Stored data -
————
Lemma quiet_closed :
  quiet "Hand not detected! Please show your hand clearly." = true.
Proof. closed_text. Qed.

Lemma gametext_scored (v : bool) (s : State) :
  gametext (set_scored_this_round v s) = gametext s.
Proof. reflexivity. Qed.

Lemma clock_scored (v : bool) (s : State) :
  clock (set_scored_this_round v s) = clock s.
Proof. reflexivity. Qed.

Lemma dismissal_clock (s : State) : clock (dismissal E s) = clock s.
Proof. reflexivity. Qed.

Lemma dismissal_text (s : State) : quiet (gametext (dismissal E s)) = true.
Proof.
  unfold dismissal, stop_run_sound, play_event. fields. quiet_text.
Qed.

Lemma score_runs_text (s s1 : State) :
  score_runs s = Some s1 -> quiet (gametext s1) = true.
Proof.
  unfold score_runs, bind. intros H.
  destruct (is_player_batting s).
  - destruct (player_move s) as [p|]; [|discriminate].
    injection H as <-. fields. quiet_text.
  - destruct (computer_move s) as [c|]; [|discriminate]. fields.
    destruct ((innings s =? 2) && (computer_score s + c >? player_score s));
      injection H as <-; fields; quiet_text.
Qed.

Lemma score_runs_clock (s s1 : State) :
  score_runs s = Some s1 -> clock s1 = clock s.
Proof.
  intros R. apply score_runs_cases in R.
  destruct R as [(_ & ? & ? & _ & ->)|(_ & ? & _ & [(_ & ? & ->)|(_ & ->)])];
    reflexivity.
Qed.

Lemma resolve_text (s s1 : State) :
  resolve E s = Some s1 ->
  clock s1 = clock s
  /\ (gametext s1 = gametext s \/ quiet (gametext s1) = true).
Proof.
  intros H. apply resolve_cases in H.
  destruct H as [(_ & ->)|[(_ & _ & res & ->)|[(_ & _ & _ & res & ->)
                |(_ & _ & _ & res & s2 & R & ->)]]].
  - split; [reflexivity|right; apply quiet_closed].
  - split; [|left]; reflexivity.
  - rewrite clock_scored, gametext_scored, dismissal_clock.
    split; [reflexivity|right]. apply dismissal_text.
  - rewrite clock_scored, gametext_scored. split.
    + exact (score_runs_clock _ _ R).
    + right. exact (score_runs_text _ _ R).
Qed.

Lemma transition_text (s : State) :
  is_out s = true -> innings s = 1 ->
  game_over (checkpoint E s) = false
  /\ quiet (gametext (checkpoint E s)) = true.
Proof.
  intros O I. unfold checkpoint. rewrite O, I. cbn [Z.eqb Pos.eqb]. fields.
  split; [reflexivity|quiet_text].
Qed.

Ltac early s :=
  replace (25 <=? clock s) with false by arith; rewrite andb_false_r.

Ltac early_in s TS :=
  replace (26 <=? clock s) with false in TS by arith;
  rewrite andb_false_r in TS.

(** After the tick the text is the announcement exactly when the match is
    over and the checkpoint has passed. *)
Lemma tick_text_mid (s s1 : State) (i : Input) :
  reachable E s -> text_settled s -> tick E s i = Some s1 -> text_mid s1.
Proof.
  intros R TS T.
  pose proof (led_clock s (reachable_ledger E s R)) as C.
  pose proof (led_over s (reachable_ledger E s R)) as O.
  pose proof (inv_idle s (reachable_invariant E s R)) as Idle.
  unfold text_settled in TS. unfold text_mid.
  destruct (game_started s) eqn:Hs.
  - clear Idle. phase_of s.
    + exfalso. arith.
    + rewrite tick_lead_in in T by assumption. injection T as <-.
      unfold round_start.
      destruct ((clock s =? 0) && game_started s);
        match goal with
        | |- context [sound_management E ?x] => name_audio E x
        end; fields; early s; closed_text.
    + rewrite tick_awaiting in T by assumption. injection T as <-.
      name_audio E s. fields. early s.
      destruct (is_player_batting s); closed_text.
    + rewrite tick_capture in T by assumption. name_audio E s.
      apply capture_cases in T.
      destruct T as [[_ ->]|(? & ? & _ & _ & ->)]; fields; early s;
        early_in s TS; exact TS.
    + rewrite tick_resolve in T by assumption. name_audio E s.
      apply resolve_text in T. fields. destruct T as [Cl Tx].
      replace (25 <=? clock s1) with false by arith.
      rewrite andb_false_r.
      replace (26 <=? clock s) with false in TS by arith.
      rewrite andb_false_r in TS.
      destruct Tx as [Tx|Tx]; congruence.
    + rewrite tick_checkpoint in T by assumption. injection T as <-.
      name_audio E s.
      destruct (checkpoint_cases E (set_audio a s))
        as [(Out & ->)|[(Out & N & _)|(Out & N & a' & ->)]]; fields.
      * destruct (game_over s) eqn:G.
        -- destruct (O eq_refl) as [O' _]. congruence.
        -- exact TS.
      * destruct (transition_text (set_audio a s) Out N) as [-> Q].
        exact Q.
      * replace (25 <=? clock s) with true by arith.
        unfold final_text, result_of. fields.
        destruct (player_score s >? computer_score s);
          [|destruct (computer_score s >? player_score s)]; reflexivity.
    + rewrite tick_auto_advance in T by assumption. injection T as <-.
      name_audio E s. unfold auto_advance. fields.
      destruct (game_over s) eqn:G; fields; rewrite ?G; fields.
      * replace (25 <=? clock s) with true by arith.
        replace (26 <=? clock s) with true in TS by arith.
        exact TS.
      * closed_text.
  - rewrite tick_idle in T by assumption. injection T as <-.
    name_audio E s. fields. pose proof (Idle eq_refl) as C0. early s.
    closed_text.
Qed.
————
WHAT YOU NEED TO DO - Please reproduce every record shown above, exactly as written.

ANSWER TO THE EXERCISE -
Lemma quiet_closed :
  quiet "Hand not detected! Please show your hand clearly." = true.
Proof. closed_text. Qed.

Lemma gametext_scored (v : bool) (s : State) :
  gametext (set_scored_this_round v s) = gametext s.
Proof. reflexivity. Qed.

Lemma clock_scored (v : bool) (s : State) :
  clock (set_scored_this_round v s) = clock s.
Proof. reflexivity. Qed.

Lemma dismissal_clock (s : State) : clock (dismissal E s) = clock s.
Proof. reflexivity. Qed.

Lemma dismissal_text (s : State) : quiet (gametext (dismissal E s)) = true.
Proof.
  unfold dismissal, stop_run_sound, play_event. fields. quiet_text.
Qed.

Lemma score_runs_text (s s1 : State) :
  score_runs s = Some s1 -> quiet (gametext s1) = true.
Proof.
  unfold score_runs, bind. intros H.
  destruct (is_player_batting s).
  - destruct (player_move s) as [p|]; [|discriminate].
    injection H as <-. fields. quiet_text.
  - destruct (computer_move s) as [c|]; [|discriminate]. fields.
    destruct ((innings s =? 2) && (computer_score s + c >? player_score s));
      injection H as <-; fields; quiet_text.
Qed.

Lemma score_runs_clock (s s1 : State) :
  score_runs s = Some s1 -> clock s1 = clock s.
Proof.
  intros R. apply score_runs_cases in R.
  destruct R as [(_ & ? & ? & _ & ->)|(_ & ? & _ & [(_ & ? & ->)|(_ & ->)])];
    reflexivity.
Qed.

Lemma resolve_text (s s1 : State) :
  resolve E s = Some s1 ->
  clock s1 = clock s
  /\ (gametext s1 = gametext s \/ quiet (gametext s1) = true).
Proof.
  intros H. apply resolve_cases in H.
  destruct H as [(_ & ->)|[(_ & _ & res & ->)|[(_ & _ & _ & res & ->)
                |(_ & _ & _ & res & s2 & R & ->)]]].
  - split; [reflexivity|right; apply quiet_closed].
  - split; [|left]; reflexivity.
  - rewrite clock_scored, gametext_scored, dismissal_clock.
    split; [reflexivity|right]. apply dismissal_text.
  - rewrite clock_scored, gametext_scored. split.
    + exact (score_runs_clock _ _ R).
    + right. exact (score_runs_text _ _ R).
Qed.

Lemma transition_text (s : State) :
  is_out s = true -> innings s = 1 ->
  game_over (checkpoint E s) = false
  /\ quiet (gametext (checkpoint E s)) = true.
Proof.
  intros O I. unfold checkpoint. rewrite O, I. cbn [Z.eqb Pos.eqb]. fields.
  split; [reflexivity|quiet_text].
Qed.

Ltac early s :=
  replace (25 <=? clock s) with false by arith; rewrite andb_false_r.

Ltac early_in s TS :=
  replace (26 <=? clock s) with false in TS by arith;
  rewrite andb_false_r in TS.

(** After the tick the text is the announcement exactly when the match is
    over and the checkpoint has passed. *)
Lemma tick_text_mid (s s1 : State) (i : Input) :
  reachable E s -> text_settled s -> tick E s i = Some s1 -> text_mid s1.
Proof.
  intros R TS T.
  pose proof (led_clock s (reachable_ledger E s R)) as C.
  pose proof (led_over s (reachable_ledger E s R)) as O.
  pose proof (inv_idle s (reachable_invariant E s R)) as Idle.
  unfold text_settled in TS. unfold text_mid.
  destruct (game_started s) eqn:Hs.
  - clear Idle. phase_of s.
    + exfalso. arith.
    + rewrite tick_lead_in in T by assumption. injection T as <-.
      unfold round_start.
      destruct ((clock s =? 0) && game_started s);
        match goal with
        | |- context [sound_management E ?x] => name_audio E x
        end; fields; early s; closed_text.
    + rewrite tick_awaiting in T by assumption. injection T as <-.
      name_audio E s. fields. early s.
      destruct (is_player_batting s); closed_text.
    + rewrite tick_capture in T by assumption. name_audio E s.
      apply capture_cases in T.
      destruct T as [[_ ->]|(? & ? & _ & _ & ->)]; fields; early s;
        early_in s TS; exact TS.
    + rewrite tick_resolve in T by assumption. name_audio E s.
      apply resolve_text in T. fields. destruct T as [Cl Tx].
      replace (25 <=? clock s1) with false by arith.
      rewrite andb_false_r.
      replace (26 <=? clock s) with false in TS by arith.
      rewrite andb_false_r in TS.
      destruct Tx as [Tx|Tx]; congruence.
    + rewrite tick_checkpoint in T by assumption. injection T as <-.
      name_audio E s.
      destruct (checkpoint_cases E (set_audio a s))
        as [(Out & ->)|[(Out & N & _)|(Out & N & a' & ->)]]; fields.
      * destruct (game_over s) eqn:G.
        -- destruct (O eq_refl) as [O' _]. congruence.
        -- exact TS.
      * destruct (transition_text (set_audio a s) Out N) as [-> Q].
        exact Q.
      * replace (25 <=? clock s) with true by arith.
        unfold final_text, result_of. fields.
        destruct (player_score s >? computer_score s);
          [|destruct (computer_score s >? player_score s)]; reflexivity.
    + rewrite tick_auto_advance in T by assumption. injection T as <-.
      name_audio E s. unfold auto_advance. fields.
      destruct (game_over s) eqn:G; fields; rewrite ?G; fields.
      * replace (25 <=? clock s) with true by arith.
        replace (26 <=? clock s) with true in TS by arith.
        exact TS.
      * closed_text.
  - rewrite tick_idle in T by assumption. injection T as <-.
    name_audio E s. fields. pose proof (Idle eq_refl) as C0. early s.
    closed_text.
Qed.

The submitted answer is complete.